You guys are amazing! Seven reviews, eleven favorites, and 28 alerts in just two nights—I am honestly feeling the love!

Thank you for all the support, especially the reviews. They help me figure out what I'm doing right and doing wrong, so the later chapters can be better. I'm going out of town for Fanime, so next update is probably going to be when I come back on Monday.


The first time Korra takes Tahno up on his offer is on a Wednesday, though really, it's not by her choice.

Republic City is still in the grip of a brutal winter. Reports of benders being ambushed are coming in bit by bit around the city. The Equalist movement has fallen back since their destruction of the Probending arena, but it's only gone underground for the moment. The peace is temporary, and it's made Korra cagey. She hates waiting.

Tarrlok, on the other hand, looks as if he's having the time of his life. The council has been giving into his every request, despite Tenzin's protests—"This is a time for action. Amon and his Equalist movement is a menace to Republic City and needs to be stopped for the safety of benders and non-benders alike," he cries for the nth time—but the strain is beginning to show in crumpled suits and too much face-powder. There have been no reports of Equalist uprisings outside the city, but the knowledge there could be soon has everyone on edge and Korra has spent the last two months in meetings with the council night after night. She's tired; she's burning out, and all she wants is to sleep.

Tarrlok has other plans.

"We need your help, Avatar Korra. Can I count on your help when I next address the council?" Korra mocks in a deep tenor as she repeats what she has heard unendingly for the past eight months. This is in addition to the raids she has helped orchestrate for the past few nights. As she nurses the drink in her hand, her hand unconsciously nurses the spot on her side where a chi-blocker got her two nights ago. In her mind, she recalls the two perfectly-circular bruises she saw on her ribs in the mirror this morning. She raises her glass to her lips.

"Korra?"

The voice has enough emotion to be Bolin, but it's too deep. It's too deep to be Mako too, but she snorts softly. Mako probably wouldn't care enough to find her, but she knows that's the heartbreak talking. Mako would search the world for her if he let himself.

Slowly, she turns her head and spots Tahno at the edge of the bar. He's about to head out the door, two gorgeous women at his side. They're not as pretty as Asami, but they're pretty enough to get the job done and she can't pry her envious gaze off of them while Tahno seems to have forgotten all about them. Instead, his eyes are on her and they are full of surprise and concern.
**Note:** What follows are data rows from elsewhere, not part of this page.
(** * clientMMS: session lifecycle and transfer submission

    A shallow embedding of the two pieces of logic of the client:

    - [src/contexts/AuthContext.tsx]: the [AuthProvider] mount effect
      ([initAuth]) and the [login], [logout] and [register] operations;
    - [src/pages/transfers/new.tsx]: the [TransferSchema] validation, the
      asset fetch and selection effects and the [onSubmit] handler.

    Browser local storage is a finite map from keys to strings.  Every
    function of the source that touches the store, the router, the
    console, the notification layer or the network is a computation in a
    state-and-exception monad; what it does to the outside world is
    appended, in program order, to a trace of events kept in the state. *)

From Stdlib Require Import QArith.
From stdpp Require Import base strings gmap list.

Local Open Scope string_scope.
Local Open Scope list_scope.

(** ** Values shared by the two modules *)

(** Modelled from the spec: the [User] type of [types/user], which is not
    among the sources.  "identity, full name, email, role (one of a fixed
    enumeration), optional assigned base, active flag".  The role is kept
    as the string the pages compare it with. *)
Record User := {
  user_id : string;
  fullName : string;
  email : string;
  role : string;
  assignedBase : option string;
  isActive : bool;
}.

(** A thrown JavaScript value, which a [catch] receives as [any]: [null] or
    [undefined]; the [TypeError] that reading a property of one of these
    two throws; or any other value, with its message and with the
    [response.data.error] the pages look for in it, which is optional. *)
Inductive JsError :=
| Nullish
| TypeError (reading : string)
| ErrorValue (message : string) (response_data_error : option string).

(** ** Computations: state, exceptions, [try]/[catch]/[finally] *)

(** How a block of statements ends: normally with a value, or by a throw.
    For an [async] function this is also how its promise settles:
    [Normal] is a resolved promise, [Throw] a rejected one. *)
Inductive Completion (A : Type) : Type :=
| Normal (a : A)
| Throw (e : JsError).
Arguments Normal {A} a.
Arguments Throw {A} e.

Definition Eff (S A : Type) : Type := S -> Completion A * S.

Definition ret {S A} (a : A) : Eff S A := fun s => (Normal a, s).

Definition throw {S A} (e : JsError) : Eff S A := fun s => (Throw e, s).

Definition bind {S A B} (m : Eff S A) (k : A -> Eff S B) : Eff S B :=
  fun s =>
    match m s with
    | (Normal a, s') => k a s'
    | (Throw e, s') => (Throw e, s')
    end.

Declare Scope eff_scope.
Delimit Scope eff_scope with eff.
Notation "'let!' x ':=' m 'in' k" := (bind m (fun x => k))
  (at level 10, x name, m at level 100, k at level 200) : eff_scope.
Notation "m ';;;' k" := (bind m (fun _ => k))
  (at level 100, k at level 200, right associativity) : eff_scope.

(** [try { body } catch (error) { handler error }] *)
Definition try_catch {S A} (body : Eff S A) (handler : JsError -> Eff S A)
  : Eff S A :=
  fun s =>
    match body s with
    | (Normal a, s') => (Normal a, s')
    | (Throw e, s') => handler e s'
    end.

(** [try { body } finally { final }]: [final] runs however [body] ends; the
    completion of [body] stands unless [final] itself throws. *)
Definition try_finally {S A} (body : Eff S A) (final : Eff S unit)
  : Eff S A :=
  fun s =>
    match body s with
    | (c, s') =>
        match final s' with
        | (Normal _, s'') => (c, s'')
        | (Throw e, s'') => (Throw e, s'')
        end
    end.

Definition get {S} : Eff S S := fun s => (Normal s, s).
Definition modify {S} (f : S -> S) : Eff S unit := fun s => (Normal tt, f s).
Slipping his arms off the two girls, he walks over to her and he seems genuinely worried. Then again, it wasn't often that a person found the under-aged Avatar drinking in the bar, but the bartender won't tell and everyone else is too engrossed in their own drinks to mind. Tahno is actually the only person to notice her in her troubles and the thought warms her in a way that the alcohol has failed to.

"Korra, are you okay…?"

But his hands are on her before she can even answer, pressing against her forehead and neck like a fretting mother Arctic hen. His hands are cold from whatever he had been drinking and she leans into it, smiling with fire-whisky-flushed cheeks before grabbing them and batting them away.

"I'm fine. Go enjoy your date!" she reassures as she tries to wave him away. Tries because the alcohol is doing funny things to her coordination—she swore she had more strength in her arms than that—and he's unwilling to leave her side no matter how hard she tries, which is a shame, she thinks, because those girls look beautiful—or at least, infinitely more beautiful than her—and he should have fun with them.

But apparently Tahno wouldn't know fun if it bit him in the butt. "I'm not leaving you, Uh-vatar. You're a mess and you've had enough."

Throwing a few bills to cover her tab, Tahno reaches down and slips her arm over his shoulder as he turns to the two women by the door. "Go on without me. I'm taking her home."

Korra's last memory of the bar was the heaviness of her lids and Tahno's heartbeat as he walked them out into the night.